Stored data
======

(* ===== verification/RefreshCache.v ===== *)
(** * RefreshCache: the refresh-ahead cache

    Models the data and operations of pkg/util/cache/refresh_ahead.go: epochs,
    the overlay of local writes, and a refresh, which is split where other
    goroutines may run in between: [newEpoch] at its start, the client's refresh
    function, and the commit under the lock.  A cache of items of type [T] is
    what the lock guards; every operation that takes the lock is one function
    on it.  The concurrent system is in RefreshSystem. *)

From S2P Require Import Prelude Errors.

(** Epoch; the counter is a uint64. *)
Record Epoch := { epoch : Z }.

#[export] Instance Epoch_eq_dec : EqDecision Epoch.
Proof. solve_decision. Defined.

Definition after (e other : Epoch) : bool := (epoch e >? epoch other)%Z.

Definition Valid (e previous : Epoch) : bool := (epoch e =? epoch previous)%Z.

(** Cacheable. *)
Class Cacheable (T : Type) := {
  Index : T -> string;
  Equal : T -> T -> bool;
}.

(** Equal "is used to detect modifications of the data": it is an equivalence. *)
Class CacheableLaws (T : Type) `{Cacheable T} := {
  Equal_refl x : Equal x x = true;
  Equal_sym x y : Equal x y = true -> Equal y x = true;
  Equal_trans x y z : Equal x y = true -> Equal y z = true -> Equal x z = true;
}.

Section cache.
Context {T : Type} `{Cacheable T}.

Abbreviation cacheMap := (gmap string T).

Definition cacheMap_Equal (m o : cacheMap) : bool :=
  if negb (size m =? size o) then false
  else forallb (fun '(k, v) => match o !! k with None => false | Some ov => Equal v ov end) (map_to_list m).

Record overlayEntry := { item : T; entry_epoch : Epoch }.

Abbreviation overlayMap := (gmap string overlayEntry).

(** GetSnapshot, ListSnapshot. *)
Record GetSnapshot := { get_Epoch : Epoch; Item : T }.
Record ListSnapshot := { list_Epoch : Epoch; Items : list T }.

(** RefreshAheadCache, less its channel.  A nil cache is [None]; a nil overlay
    behaves as an empty one. *)
Record RefreshAheadCache := {
  nextEpoch : Z;
  cur_epoch : Epoch;
  cache : option cacheMap;
  overlay : overlayMap;
}.

Definition NewRefreshAheadCache : RefreshAheadCache :=
  {| nextEpoch := 0; cur_epoch := {| epoch := 0 |}; cache := None; overlay := ∅ |}.

Definition newEpoch (c : RefreshAheadCache) : RefreshAheadCache * Epoch :=
  let n := ((nextEpoch c + 1) mod 2 ^ 64)%Z in
  ({| nextEpoch := n; cur_epoch := cur_epoch c; cache := cache c; overlay := overlay c |}, {| epoch := n |}).

(** What both local writes do: overlay, cache and epoch. *)
Definition writeThrough (c : RefreshAheadCache) (m : cacheMap) (x : T) : RefreshAheadCache :=
  let '(c, writeEpoch) := newEpoch c in
  {| nextEpoch := nextEpoch c;
     cur_epoch := writeEpoch;
     cache := Some (<[Index x := x]> m);
     overlay := <[Index x := {| item := x; entry_epoch := writeEpoch |}]> (overlay c) |}.

Definition InsertIfAbsent (x : T) (c : RefreshAheadCache) : RefreshAheadCache * option error :=
  match cache c with
  | None => (c, Some (Sentinel cache_ErrInvalid))
  | Some m =>
    match m !! Index x with
    | Some _ => (c, None)
    | None => (writeThrough c m x, None)
    end
  end.

Definition Upsert (x : T) (c : RefreshAheadCache) : RefreshAheadCache * option error :=
  match cache c with
  | None => (c, Some (Sentinel cache_ErrInvalid))
  | Some m => (writeThrough c m x, None)
  end.

(** The overlay entries newer than a refresh. *)
Definition surviving (refreshEpoch : Epoch) (o : overlayMap) : overlayMap :=
  base.filter (fun '(_, entry) => after (entry_epoch entry) refreshEpoch = true) o.

(** mergeAndPruneOverlayLocked: the cache with its overlay pruned, and the
    effective view. *)
Definition mergeAndPruneOverlayLocked (c : RefreshAheadCache) (fresh : cacheMap) (refreshEpoch : Epoch) :
    RefreshAheadCache * cacheMap :=
  if size (overlay c) =? 0 then (c, fresh)
  else
    let o := surviving refreshEpoch (overlay c) in
    ({| nextEpoch := nextEpoch c; cur_epoch := cur_epoch c; cache := cache c; overlay := o |},
     (item <$> o) ∪ fresh).

Definition Get (index : string) (c : RefreshAheadCache) : result GetSnapshot :=
  match cache c with
  | None => Err (Sentinel cache_ErrInvalid)
  | Some m =>
    match m !! index with
    | None => Err (Wrapped (Sentinel cache_ErrNotFound) ("requested index " +:+ index))
    | Some x => Ok {| get_Epoch := cur_epoch c; Item := x |}
    end
  end.

(** The order of a map's iteration is unspecified; this is one of them. *)
Definition List (c : RefreshAheadCache) : result ListSnapshot :=
  match cache c with
  | None => Err (Sentinel cache_ErrInvalid)
  | Some m => Ok {| list_Epoch := cur_epoch c; Items := (map_to_list m).*2 |}
  end.

(** The loop of doRefresh that indexes the data. *)
Fixpoint indexData (data : list T) (m : cacheMap) : result cacheMap :=
  match data with
  | [] => Ok m
  | x :: data' =>
    match m !! Index x with
    | Some _ => Err (Wrapped (Sentinel cache_ErrConflict) ("offending key " +:+ Index x))
    | None => indexData data' (<[Index x := x]> m)
    end
  end.

(** The end of doRefresh, under the lock. *)
Definition commitRefresh (c : RefreshAheadCache) (fresh : cacheMap) (refreshEpoch : Epoch) : RefreshAheadCache :=
  let '(c, effective) := mergeAndPruneOverlayLocked c fresh refreshEpoch in
  if cacheMap_Equal effective (default ∅ (cache c)) then
    {| nextEpoch := nextEpoch c; cur_epoch := cur_epoch c; cache := Some effective; overlay := overlay c |}
  else if size (overlay c) =? 0 then
    {| nextEpoch := nextEpoch c; cur_epoch := refreshEpoch; cache := Some effective; overlay := overlay c |}
  else
    let '(c, e) := newEpoch c in
    {| nextEpoch := nextEpoch c; cur_epoch := e; cache := Some effective; overlay := overlay c |}.

(** What calling the client's refresh function may come to. *)
Inductive fetched :=
| Fetched (data : list T)
| FetchFailed (err : error)
| FetchPanicked.

(** doRefresh with nothing in between: a recovered panic leaves the zero value
    of the result, no error. *)
Definition doRefresh (refresh : fetched) (c : RefreshAheadCache) : RefreshAheadCache * option error :=
  let '(c, refreshEpoch) := newEpoch c in
  match refresh with
  | FetchFailed err => (c, Some err)
  | FetchPanicked => (c, None)
  | Fetched data =>
    match indexData data ∅ with
    | Err err => (c, Some err)
    | Ok fresh => (commitRefresh c fresh refreshEpoch, None)
    end
  end.

End cache.

Arguments overlayEntry T : clear implicits.
Arguments GetSnapshot T : clear implicits.
Arguments ListSnapshot T : clear implicits.
Arguments RefreshAheadCache T : clear implicits.
Arguments fetched T : clear implicits.

(** ** Facts *)

Section facts.
Context {T : Type} `{CacheableLaws T}.
Implicit Types (c : RefreshAheadCache T) (m o : gmap string T).

(** The items of a nil cache. *)
Definition visible c : gmap string T := default ∅ (cache c).

(** Two maps are Equal when they relate pointwise. *)
Lemma cacheMap_Equal_spec m o :
  cacheMap_Equal m o = true <->
  forall k, match m !! k, o !! k with
            | Some x, Some y => Equal x y = true
            | None, None => True
            | _, _ => False
            end.
Proof.
  unfold cacheMap_Equal. split.
  - destruct (Nat.eqb_spec (size m) (size o)) as [Hsize|]; [|done]. cbn [negb].
    rewrite forallb_elem_of. intros Hall.
    assert (forall k x, m !! k = Some x -> exists y, o !! k = Some y /\ Equal x y = true) as Hsub.
    { intros k x Hk. specialize (Hall (k, x)). rewrite elem_of_map_to_list in Hall. specialize (Hall Hk).
      simpl in Hall. destruct (o !! k); [eauto|done]. }
    assert (dom m = dom o) as Hdom.
    { apply set_subseteq_size_eq; [|rewrite !size_dom; lia].
      intros k [x Hx]%elem_of_dom. destruct (Hsub k x Hx) as (y & Hy & _). apply elem_of_dom. eauto. }
    intros k. destruct (m !! k) as [x|] eqn:Hm.
    + destruct (Hsub k x Hm) as (y & -> & ?). done.
    + apply not_elem_of_dom in Hm. rewrite Hdom in Hm. apply not_elem_of_dom in Hm. by rewrite Hm.
  - intros Hall.
    assert (dom m = dom o) as Hdom.
    { apply set_eq. intros k. rewrite !elem_of_dom. specialize (Hall k).
      destruct (m !! k), (o !! k); split; intros []; eauto; done. }
    rewrite <-!size_dom, Hdom, Nat.eqb_refl. cbn [negb]. apply forallb_elem_of.
    intros [k x] Hk%elem_of_map_to_list. specialize (Hall k). rewrite Hk in Hall. by destruct (o !! k).
Qed.

Lemma cacheMap_Equal_refl m : cacheMap_Equal m m = true.
Proof. apply cacheMap_Equal_spec. intros k. destruct (m !! k); [apply Equal_refl|done]. Qed.

Lemma cacheMap_Equal_sym m o : cacheMap_Equal m o = true -> cacheMap_Equal o m = true.
Proof.
  rewrite !cacheMap_Equal_spec. intros Hall k. specialize (Hall k).
  destruct (m !! k), (o !! k); try done. by apply Equal_sym.
Qed.

Lemma cacheMap_Equal_trans m o q :
  cacheMap_Equal m o = true -> cacheMap_Equal o q = true -> cacheMap_Equal m q = true.
Proof.
  rewrite !cacheMap_Equal_spec. intros H1 H2 k. specialize (H1 k). specialize (H2 k).
  destruct (m !! k), (o !! k), (q !! k); try done. by eapply Equal_trans.
Qed.

(** The effective view of a merge, key by key, and the overlay it leaves. *)
Lemma merge_spec c fresh r :
  let '(c', effective) := mergeAndPruneOverlayLocked c fresh r in
  nextEpoch c' = nextEpoch c /\ cur_epoch c' = cur_epoch c /\ cache c' = cache c /\
  overlay c' = surviving r (overlay c) /\
  forall k, effective !! k = match surviving r (overlay c) !! k with Some e => Some (item e) | None => fresh !! k end.
Proof.
  unfold mergeAndPruneOverlayLocked. destruct (Nat.eqb_spec (size (overlay c)) 0) as [Hz|Hz].
  - apply map_size_empty_inv in Hz. rewrite Hz. unfold surviving. rewrite map_filter_empty. done.
  - split_and!; [done..|]. intros k. rewrite lookup_union, lookup_fmap.
    destruct (surviving r (overlay c) !! k); simpl; [by destruct (fresh !! k)|by destruct (fresh !! k)].
Qed.

Lemma surviving_lookup r (ov : gmap string (overlayEntry T)) k e :
  surviving r ov !! k = Some e <-> ov !! k = Some e /\ after (entry_epoch e) r = true.
Proof. unfold surviving. by rewrite map_lookup_filter_Some. Qed.

Lemma surviving_none r (ov : gmap string (overlayEntry T)) k :
  surviving r ov !! k = None <-> forall e, ov !! k = Some e -> after (entry_epoch e) r = false.
Proof.
  unfold surviving. rewrite map_lookup_filter_None. split.
  - intros [Hn|Hn] e He; [by rewrite Hn in He|]. apply not_true_is_false. by apply Hn.
  - intros Hall. destruct (ov !! k) as [e|] eqn:He; [right|by left].
    intros e' [= <-]. rewrite Hall; done.
Qed.

Lemma surviving_nonempty r (ov : gmap string (overlayEntry T)) k e :
  ov !! k = Some e -> after (entry_epoch e) r = true -> surviving r ov <> ∅.
Proof.
  intros He Ha Hempty. assert (surviving r ov !! k = Some e) as Hk by (by apply surviving_lookup).
  by rewrite Hempty, lookup_empty in Hk.
Qed.

(** Everything a commit does. *)
Lemma commit_spec c fresh r :
  let c' := commitRefresh c fresh r in
  exists effective, cache c' = Some effective /\
  overlay c' = surviving r (overlay c) /\
  (forall k, effective !! k = match surviving r (overlay c) !! k with Some e => Some (item e) | None => fresh !! k end) /\
  (cacheMap_Equal effective (visible c) = true /\ nextEpoch c' = nextEpoch c /\ cur_epoch c' = cur_epoch c \/
   cacheMap_Equal effective (visible c) = false /\ surviving r (overlay c) = ∅ /\ nextEpoch c' = nextEpoch c /\ cur_epoch c' = r \/
   cacheMap_Equal effective (visible c) = false /\ surviving r (overlay c) <> ∅ /\
     nextEpoch c' = ((nextEpoch c + 1) mod 2 ^ 64)%Z /\ epoch (cur_epoch c') = nextEpoch c').
Proof.
  unfold commitRefresh, visible. pose proof (merge_spec c fresh r) as Hm.
  destruct (mergeAndPruneOverlayLocked c fresh r) as [c1 effective].
  destruct Hm as (Hn & He & Hc & Ho & Hk). exists effective. rewrite Hc.
  destruct (cacheMap_Equal effective (default ∅ (cache c))) eqn:Heq; [|destruct (Nat.eqb_spec (size (overlay c1)) 0) as [Hz|Hz]];
    cbn [cache overlay nextEpoch cur_epoch newEpoch epoch]; split_and!; try done.
  - left. done.
  - right; left. apply map_size_empty_inv in Hz. by rewrite <-Ho, Hz.
  - right; right. split_and!; [done| |by rewrite Hn|done]. rewrite <-Ho. intros Hz'. by rewrite Hz', map_size_empty in Hz.
Qed.

(** Indexing accepts exactly the data without a repeated key. *)
Lemma indexData_spec (data : list T) : forall m,
  (forall m', indexData data m = Ok m' ->
    NoDup (Index <$> data) /\ (forall x, x ∈ data -> m !! Index x = None) /\
    forall k, m' !! k = match list_find (fun x => Index x = k) data with Some (_, x) => Some x | None => m !! k end) /\
  (forall err, indexData data m = Err err -> errors_is err cache_ErrConflict = true /\
    (~ NoDup (Index <$> data) \/ exists x, x ∈ data /\ m !! Index x <> None)).
Proof.
  induction data as [|x data IH]; intros m; simpl.
  - split; [|done]. intros m' [= <-]. split_and!; [constructor|set_solver|done].
  - destruct (m !! Index x) as [y|] eqn:Hx.
    + split; [done|]. intros err [= <-]. split; [done|]. right. exists x. split; [left|by rewrite Hx].
    + destruct (IH (<[Index x := x]> m)) as [IHok IHerr]. split.
      * intros m' Hok. destruct (IHok m' Hok) as (Hnd & Hfree & Hk).
        assert (Index x ∉ Index <$> data) as Hni.
        { intros (y & Hy & Hin)%list_elem_of_fmap. specialize (Hfree y Hin). by rewrite <-Hy, lookup_insert_eq in Hfree. }
        split_and!.
        -- by constructor.
        -- intros y [->|Hin]%elem_of_cons; [done|]. specialize (Hfree y Hin).
           by apply lookup_insert_None in Hfree as [? _].
        -- intros k. rewrite Hk. case_decide as Hd.
           ++ subst k. destruct (list_find _ data) as [[i y]|] eqn:Hf; [|by rewrite lookup_insert_eq].
              apply list_find_Some in Hf as (Hy & Hi & _). exfalso. apply Hni. rewrite <-Hi.
              apply list_elem_of_fmap_2. by eapply list_elem_of_lookup_2.
           ++ destruct (list_find (fun x => Index x = k) data) as [[i y]|]; simpl; [done|]. by rewrite lookup_insert_ne.
      * intros err Herr. destruct (IHerr err Herr) as [? [Hnd|(y & Hin & Hy)]]; (split; [done|]).
        -- left. intros Hc. by apply NoDup_cons in Hc as [_ ?].
        -- destruct (decide (Index y = Index x)) as [He|He].
           ++ left. intros Hc. apply NoDup_cons in Hc as [Hc _]. apply Hc. rewrite <-He. by apply list_elem_of_fmap_2.
           ++ rewrite lookup_insert_ne in Hy by done. right. exists y. split; [by right|done].
Qed.

End facts.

======

● **What the task asks**
From the opening line of the data above through the line that contains "Proof. solve_decision. Defined.", please print each line as it stands and only those lines.

● **Exercise answer**
(* ===== verification/RefreshCache.v ===== *)
(** * RefreshCache: the refresh-ahead cache

    Models the data and operations of pkg/util/cache/refresh_ahead.go: epochs,
    the overlay of local writes, and a refresh, which is split where other
    goroutines may run in between: [newEpoch] at its start, the client's refresh
    function, and the commit under the lock.  A cache of items of type [T] is
    what the lock guards; every operation that takes the lock is one function
    on it.  The concurrent system is in RefreshSystem. *)

From S2P Require Import Prelude Errors.

(** Epoch; the counter is a uint64. *)
Record Epoch := { epoch : Z }.

#[export] Instance Epoch_eq_dec : EqDecision Epoch.
Proof. solve_decision. Defined.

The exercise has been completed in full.